- [Work to be completed] For the data below, please report each line where the word "Inductive" is found.

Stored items
(* ===== verification/HttpParser.v ===== *)
(** * The HTTP request parser of the Asio example servers

    (src/doc_searcher/data/input/html/boost_asio/example/http/server, and its
    copies in server2 and server3.) An incremental parser: a state machine that
    is fed one character at a time and fills in a request. [char] is signed, so
    bytes above 127 are negative and pass the tests for control characters. *)

From S2P Require Import Prelude CxxString.

Module HttpParser.

Record header := mkHeader { name : bytes; value : bytes }.

Record request := mkRequest {
  method : bytes;
  uri : bytes;
  http_version_major : Z;
  http_version_minor : Z;
  headers : list header;
}.

(** boost::tribool *)
Inductive tribool := yes | no | indeterminate.

Inductive state :=
  | method_start
  | in_method
  | in_uri
  | http_version_h
  | http_version_t_1
  | http_version_t_2
  | http_version_p
  | http_version_slash
  | version_major_start
  | version_major
  | version_minor_start
  | version_minor
  | expecting_newline_1
  | header_line_start
  | header_lws
  | header_name
  | space_before_header_value
  | header_value
  | expecting_newline_2
  | expecting_newline_3.

#[export] Instance state_eq_dec : EqDecision state.
Proof. solve_decision. Defined.

(** ** Character classes *)

Definition is_char (c : Z) : bool := (0 <=? c)%Z && (c <=? 127)%Z.

Definition is_ctl (c : Z) : bool := ((0 <=? c)%Z && (c <=? 31)%Z) || (c =? 127)%Z.

(** The cases of the switch: ( ) < > @ , ; : \ double quote / [ ] ? = { } blank tab. *)
Definition tspecials : list Z :=
  [40; 41; 60; 62; 64; 44; 59; 58; 92; 34; 47; 91; 93; 63; 61; 123; 125; 32; 9]%Z.
Definition is_tspecial (c : Z) : bool := bool_decide (c ∈ tspecials).

Definition is_digit (c : Z) : bool := (48 <=? c)%Z && (c <=? 57)%Z.

(** ** The state machine *)

Abbreviation step_result := (outcome (tribool * state * request)).

Definition stay (st : state) (req : request) : step_result := Ret (indeterminate, st, req).
Definition reject (st : state) (req : request) : step_result := Ret (no, st, req).

Definition add_method (req : request) (c : ascii) : request :=
  mkRequest (method req ++ [c]) (uri req) (http_version_major req) (http_version_minor req) (headers req).
Definition add_uri (req : request) (c : ascii) : request :=
  mkRequest (method req) (uri req ++ [c]) (http_version_major req) (http_version_minor req) (headers req).
Definition set_version (req : request) (major minor : Z) : request :=
  mkRequest (method req) (uri req) major minor (headers req).
Definition set_headers (req : request) (hs : list header) : request :=
  mkRequest (method req) (uri req) (http_version_major req) (http_version_minor req) hs.

(** [req.headers.back()] changed by [f]; undefined on an empty vector. *)
Definition on_back (f : header → header) (req : request) : outcome request :=
  match last (headers req) with
  | None => Undef OutOfBounds
  | Some h => Ret (set_headers req (removelast (headers req) ++ [f h]))
  end.
Definition add_name (c : ascii) (h : header) : header := mkHeader (name h ++ [c]) (value h).
Definition add_value (c : ascii) (h : header) : header := mkHeader (name h) (value h ++ [c]).

(** [v * 10 + input - '0'] on [int]. *)
Definition next_digit (v : Z) (input : ascii) : outcome Z :=
  a ← int_res (v * 10);
  b ← int_res (a + char_val input);
  int_res (b - 48).

Definition CR : ascii := chr 13.
Definition TAB : ascii := chr 9.

(** Not a token character: the test at the start and inside of names. *)
Definition not_token (c : ascii) : bool :=
  negb (is_char (char_val c)) || is_ctl (char_val c) || is_tspecial (char_val c).

(** States of the method and the URI. *)
Definition consume_line_start (st : state) (req : request) (input : ascii) : step_result :=
  match st with
  | method_start =>
      if not_token input then reject st req
      else stay in_method (add_method req input)
  | in_method =>
      if bool_decide (input = " "%char) then stay in_uri req
      else if not_token input then reject st req
      else stay in_method (add_method req input)
  | _ (* uri *) =>
      if bool_decide (input = " "%char) then stay http_version_h req
      else if is_ctl (char_val input) then reject st req
      else stay in_uri (add_uri req input)
  end.

(** A state that expects one fixed character. *)
Definition expect (x : ascii) (next st : state) (req : request) (input : ascii) : step_result :=
  if bool_decide (input = x) then stay next req else reject st req.

(** States of "HTTP/" and the version number. *)
Definition consume_version (st : state) (req : request) (input : ascii) : step_result :=
  match st with
  | http_version_h => expect "H"%char http_version_t_1 st req input
  | http_version_t_1 => expect "T"%char http_version_t_2 st req input
  | http_version_t_2 => expect "T"%char http_version_p st req input
  | http_version_p => expect "P"%char http_version_slash st req input
  | http_version_slash =>
      if bool_decide (input = "/"%char) then stay version_major_start (set_version req 0 0)
      else reject st req
  | version_major_start =>
      if is_digit (char_val input) then
        v ← next_digit (http_version_major req) input;
        stay version_major (set_version req v (http_version_minor req))
      else reject st req
  | version_major =>
      if bool_decide (input = "."%char) then stay version_minor_start req
      else if is_digit (char_val input) then
        v ← next_digit (http_version_major req) input;
        stay version_major (set_version req v (http_version_minor req))
      else reject st req
  | version_minor_start =>
      if is_digit (char_val input) then
        v ← next_digit (http_version_minor req) input;
        stay version_minor (set_version req (http_version_major req) v)
      else reject st req
  | _ (* http_version_minor *) =>
      if bool_decide (input = CR) then stay expecting_newline_1 req
      else if is_digit (char_val input) then
        v ← next_digit (http_version_minor req) input;
        stay version_minor (set_version req (http_version_major req) v)
      else reject st req
  end.

Definition is_lws (c : ascii) : bool := bool_decide (c = " "%char) || bool_decide (c = TAB).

- [Task result]
Inductive tribool := yes | no | indeterminate.
Inductive state :=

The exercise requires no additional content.